======== Records for this task ========

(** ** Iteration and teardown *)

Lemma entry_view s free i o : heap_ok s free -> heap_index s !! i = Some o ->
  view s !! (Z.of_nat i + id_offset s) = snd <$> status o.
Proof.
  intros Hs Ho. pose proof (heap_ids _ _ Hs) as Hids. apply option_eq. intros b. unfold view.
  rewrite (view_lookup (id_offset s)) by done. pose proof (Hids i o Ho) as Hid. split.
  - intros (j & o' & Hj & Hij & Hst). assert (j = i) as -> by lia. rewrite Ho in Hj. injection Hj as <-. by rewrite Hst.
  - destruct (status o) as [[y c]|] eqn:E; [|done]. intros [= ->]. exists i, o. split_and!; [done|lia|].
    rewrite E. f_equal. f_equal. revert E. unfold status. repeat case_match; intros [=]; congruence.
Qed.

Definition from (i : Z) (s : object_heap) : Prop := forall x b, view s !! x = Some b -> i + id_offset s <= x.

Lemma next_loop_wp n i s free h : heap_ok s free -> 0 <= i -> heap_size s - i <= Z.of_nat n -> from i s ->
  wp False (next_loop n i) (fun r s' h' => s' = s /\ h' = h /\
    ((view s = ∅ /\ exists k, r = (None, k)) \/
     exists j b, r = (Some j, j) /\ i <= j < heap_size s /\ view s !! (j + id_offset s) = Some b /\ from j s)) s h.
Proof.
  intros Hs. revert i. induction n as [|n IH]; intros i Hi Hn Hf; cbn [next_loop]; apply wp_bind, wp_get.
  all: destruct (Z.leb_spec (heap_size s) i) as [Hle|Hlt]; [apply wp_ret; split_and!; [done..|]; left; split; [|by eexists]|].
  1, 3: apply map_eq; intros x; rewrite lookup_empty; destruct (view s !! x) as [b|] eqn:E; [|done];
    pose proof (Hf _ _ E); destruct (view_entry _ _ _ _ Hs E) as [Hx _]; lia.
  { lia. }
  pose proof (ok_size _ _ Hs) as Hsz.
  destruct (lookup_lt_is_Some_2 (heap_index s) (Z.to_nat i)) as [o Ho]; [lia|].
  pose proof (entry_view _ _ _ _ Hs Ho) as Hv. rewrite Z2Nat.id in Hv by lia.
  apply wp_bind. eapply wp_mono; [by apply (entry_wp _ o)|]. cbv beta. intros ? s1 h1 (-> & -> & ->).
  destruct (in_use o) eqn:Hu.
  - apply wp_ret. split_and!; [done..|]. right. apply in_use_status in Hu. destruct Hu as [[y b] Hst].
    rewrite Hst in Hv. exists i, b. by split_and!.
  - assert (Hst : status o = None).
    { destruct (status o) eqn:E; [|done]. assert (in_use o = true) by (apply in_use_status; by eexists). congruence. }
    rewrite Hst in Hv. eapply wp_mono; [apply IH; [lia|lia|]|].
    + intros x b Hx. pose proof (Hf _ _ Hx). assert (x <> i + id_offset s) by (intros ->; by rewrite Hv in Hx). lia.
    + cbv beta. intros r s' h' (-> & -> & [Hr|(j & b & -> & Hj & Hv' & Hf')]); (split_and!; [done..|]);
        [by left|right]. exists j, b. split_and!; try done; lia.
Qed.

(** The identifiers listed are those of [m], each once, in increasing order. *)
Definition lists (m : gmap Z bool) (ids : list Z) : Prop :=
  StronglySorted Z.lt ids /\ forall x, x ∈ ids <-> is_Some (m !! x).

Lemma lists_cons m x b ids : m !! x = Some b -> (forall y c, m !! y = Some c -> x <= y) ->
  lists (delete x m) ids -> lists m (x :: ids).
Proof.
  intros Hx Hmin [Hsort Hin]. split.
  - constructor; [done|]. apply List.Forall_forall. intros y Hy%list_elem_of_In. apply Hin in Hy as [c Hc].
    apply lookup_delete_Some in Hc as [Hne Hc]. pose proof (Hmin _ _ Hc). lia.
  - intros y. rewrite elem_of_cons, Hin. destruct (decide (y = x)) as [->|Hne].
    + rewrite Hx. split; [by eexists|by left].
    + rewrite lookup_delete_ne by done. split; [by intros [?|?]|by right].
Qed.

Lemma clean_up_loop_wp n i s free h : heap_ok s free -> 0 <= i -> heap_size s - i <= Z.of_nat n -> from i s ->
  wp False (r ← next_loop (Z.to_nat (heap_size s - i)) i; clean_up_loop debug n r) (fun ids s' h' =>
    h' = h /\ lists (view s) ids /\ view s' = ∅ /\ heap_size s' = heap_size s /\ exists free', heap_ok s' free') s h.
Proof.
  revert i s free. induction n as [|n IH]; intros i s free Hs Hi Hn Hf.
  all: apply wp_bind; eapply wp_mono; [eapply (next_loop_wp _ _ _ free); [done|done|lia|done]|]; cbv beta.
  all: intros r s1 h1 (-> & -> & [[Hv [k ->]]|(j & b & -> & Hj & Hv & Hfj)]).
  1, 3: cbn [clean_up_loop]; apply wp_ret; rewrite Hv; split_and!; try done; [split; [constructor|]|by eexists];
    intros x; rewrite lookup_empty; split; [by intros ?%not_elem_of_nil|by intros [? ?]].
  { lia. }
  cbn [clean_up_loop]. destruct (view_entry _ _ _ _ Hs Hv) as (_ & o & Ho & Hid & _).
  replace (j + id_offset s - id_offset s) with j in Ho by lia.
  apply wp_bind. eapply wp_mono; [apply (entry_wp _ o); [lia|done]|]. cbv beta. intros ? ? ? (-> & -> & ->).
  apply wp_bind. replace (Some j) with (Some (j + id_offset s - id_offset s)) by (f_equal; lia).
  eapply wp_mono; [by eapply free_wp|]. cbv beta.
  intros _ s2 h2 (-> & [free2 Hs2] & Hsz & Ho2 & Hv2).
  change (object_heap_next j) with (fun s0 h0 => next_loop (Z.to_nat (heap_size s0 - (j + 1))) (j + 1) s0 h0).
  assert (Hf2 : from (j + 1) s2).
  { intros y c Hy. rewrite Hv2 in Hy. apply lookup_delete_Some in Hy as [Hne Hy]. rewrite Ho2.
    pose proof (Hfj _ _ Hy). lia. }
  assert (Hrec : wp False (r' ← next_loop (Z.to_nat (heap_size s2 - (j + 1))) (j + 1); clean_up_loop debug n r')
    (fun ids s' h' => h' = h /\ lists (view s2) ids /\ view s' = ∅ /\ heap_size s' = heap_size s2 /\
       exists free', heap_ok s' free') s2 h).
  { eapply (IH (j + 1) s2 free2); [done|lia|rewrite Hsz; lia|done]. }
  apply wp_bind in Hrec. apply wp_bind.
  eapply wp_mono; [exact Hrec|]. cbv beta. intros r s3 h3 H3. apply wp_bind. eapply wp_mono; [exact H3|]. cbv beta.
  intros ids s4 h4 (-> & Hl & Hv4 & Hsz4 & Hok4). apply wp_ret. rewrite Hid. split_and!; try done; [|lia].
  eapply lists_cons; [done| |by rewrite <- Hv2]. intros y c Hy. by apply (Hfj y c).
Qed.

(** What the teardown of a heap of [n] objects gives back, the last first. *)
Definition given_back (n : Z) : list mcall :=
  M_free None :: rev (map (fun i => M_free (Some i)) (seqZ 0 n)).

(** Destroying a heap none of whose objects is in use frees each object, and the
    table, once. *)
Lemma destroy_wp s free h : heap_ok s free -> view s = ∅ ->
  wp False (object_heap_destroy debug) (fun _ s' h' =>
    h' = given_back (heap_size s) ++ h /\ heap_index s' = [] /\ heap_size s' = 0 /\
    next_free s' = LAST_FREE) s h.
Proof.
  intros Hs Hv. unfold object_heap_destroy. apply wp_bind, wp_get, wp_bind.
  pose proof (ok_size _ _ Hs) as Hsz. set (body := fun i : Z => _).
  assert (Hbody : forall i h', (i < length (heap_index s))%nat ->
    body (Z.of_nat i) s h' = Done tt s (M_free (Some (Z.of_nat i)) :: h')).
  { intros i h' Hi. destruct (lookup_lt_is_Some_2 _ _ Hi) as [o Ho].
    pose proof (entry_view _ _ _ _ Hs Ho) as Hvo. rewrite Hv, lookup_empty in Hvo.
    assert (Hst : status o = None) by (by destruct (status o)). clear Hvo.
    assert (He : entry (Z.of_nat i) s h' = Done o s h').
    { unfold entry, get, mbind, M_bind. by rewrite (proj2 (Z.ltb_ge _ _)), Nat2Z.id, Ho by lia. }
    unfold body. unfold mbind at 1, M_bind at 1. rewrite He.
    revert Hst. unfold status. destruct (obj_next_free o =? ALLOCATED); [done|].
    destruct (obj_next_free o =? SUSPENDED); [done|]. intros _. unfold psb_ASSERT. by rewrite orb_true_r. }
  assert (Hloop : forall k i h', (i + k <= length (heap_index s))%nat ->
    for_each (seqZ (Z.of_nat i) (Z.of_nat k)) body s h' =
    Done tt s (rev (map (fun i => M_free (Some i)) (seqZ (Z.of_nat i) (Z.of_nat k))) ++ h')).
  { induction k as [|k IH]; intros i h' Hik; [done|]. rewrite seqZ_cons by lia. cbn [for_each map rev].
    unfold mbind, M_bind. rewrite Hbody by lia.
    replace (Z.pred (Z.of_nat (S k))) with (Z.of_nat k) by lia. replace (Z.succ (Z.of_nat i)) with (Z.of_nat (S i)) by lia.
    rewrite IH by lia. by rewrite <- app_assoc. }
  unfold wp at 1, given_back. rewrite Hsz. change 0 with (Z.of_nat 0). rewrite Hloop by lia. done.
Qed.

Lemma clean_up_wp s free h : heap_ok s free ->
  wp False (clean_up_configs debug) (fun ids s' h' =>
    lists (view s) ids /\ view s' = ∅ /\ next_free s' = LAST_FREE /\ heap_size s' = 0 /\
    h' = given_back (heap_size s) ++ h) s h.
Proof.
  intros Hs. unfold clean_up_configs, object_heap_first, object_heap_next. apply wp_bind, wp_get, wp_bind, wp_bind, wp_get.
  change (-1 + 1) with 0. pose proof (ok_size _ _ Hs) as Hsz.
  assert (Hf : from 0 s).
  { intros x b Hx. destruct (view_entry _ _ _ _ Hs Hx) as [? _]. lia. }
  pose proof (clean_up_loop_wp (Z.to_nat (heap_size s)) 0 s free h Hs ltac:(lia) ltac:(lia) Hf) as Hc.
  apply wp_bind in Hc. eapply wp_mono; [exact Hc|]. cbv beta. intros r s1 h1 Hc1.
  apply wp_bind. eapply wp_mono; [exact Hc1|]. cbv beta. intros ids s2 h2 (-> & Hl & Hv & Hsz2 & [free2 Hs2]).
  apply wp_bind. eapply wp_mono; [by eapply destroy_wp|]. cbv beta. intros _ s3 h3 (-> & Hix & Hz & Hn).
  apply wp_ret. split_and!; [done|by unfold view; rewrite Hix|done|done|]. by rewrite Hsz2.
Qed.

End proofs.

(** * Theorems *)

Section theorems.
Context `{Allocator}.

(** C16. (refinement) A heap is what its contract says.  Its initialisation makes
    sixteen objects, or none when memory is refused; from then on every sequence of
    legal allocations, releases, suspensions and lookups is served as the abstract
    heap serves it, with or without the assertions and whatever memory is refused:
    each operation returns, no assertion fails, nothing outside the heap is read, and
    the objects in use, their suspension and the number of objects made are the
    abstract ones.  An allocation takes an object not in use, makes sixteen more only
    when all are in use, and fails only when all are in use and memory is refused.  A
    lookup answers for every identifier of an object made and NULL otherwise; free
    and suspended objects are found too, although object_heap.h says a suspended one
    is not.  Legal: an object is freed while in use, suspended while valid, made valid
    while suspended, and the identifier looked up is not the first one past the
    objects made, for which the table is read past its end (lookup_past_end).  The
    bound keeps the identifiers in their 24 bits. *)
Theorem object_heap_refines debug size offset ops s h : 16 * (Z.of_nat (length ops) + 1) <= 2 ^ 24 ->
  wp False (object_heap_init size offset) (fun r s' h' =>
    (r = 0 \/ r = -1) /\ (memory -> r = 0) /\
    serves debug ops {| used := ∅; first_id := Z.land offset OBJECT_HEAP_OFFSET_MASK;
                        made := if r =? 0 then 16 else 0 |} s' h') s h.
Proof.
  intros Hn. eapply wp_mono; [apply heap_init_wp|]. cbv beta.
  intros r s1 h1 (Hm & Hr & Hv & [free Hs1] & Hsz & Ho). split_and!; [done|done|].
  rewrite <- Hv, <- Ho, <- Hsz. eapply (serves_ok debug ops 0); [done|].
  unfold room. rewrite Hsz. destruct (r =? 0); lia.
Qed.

========

■ **Problem description**: Among the entries above, find the line with "End proofs." and the line with "legal allocations, releases, suspensions"; give again exactly these two lines and all lines between them.

■ **Exercise output**:
End proofs.

(** * Theorems *)

Section theorems.
Context `{Allocator}.

(** C16. (refinement) A heap is what its contract says.  Its initialisation makes
    sixteen objects, or none when memory is refused; from then on every sequence of
    legal allocations, releases, suspensions and lookups is served as the abstract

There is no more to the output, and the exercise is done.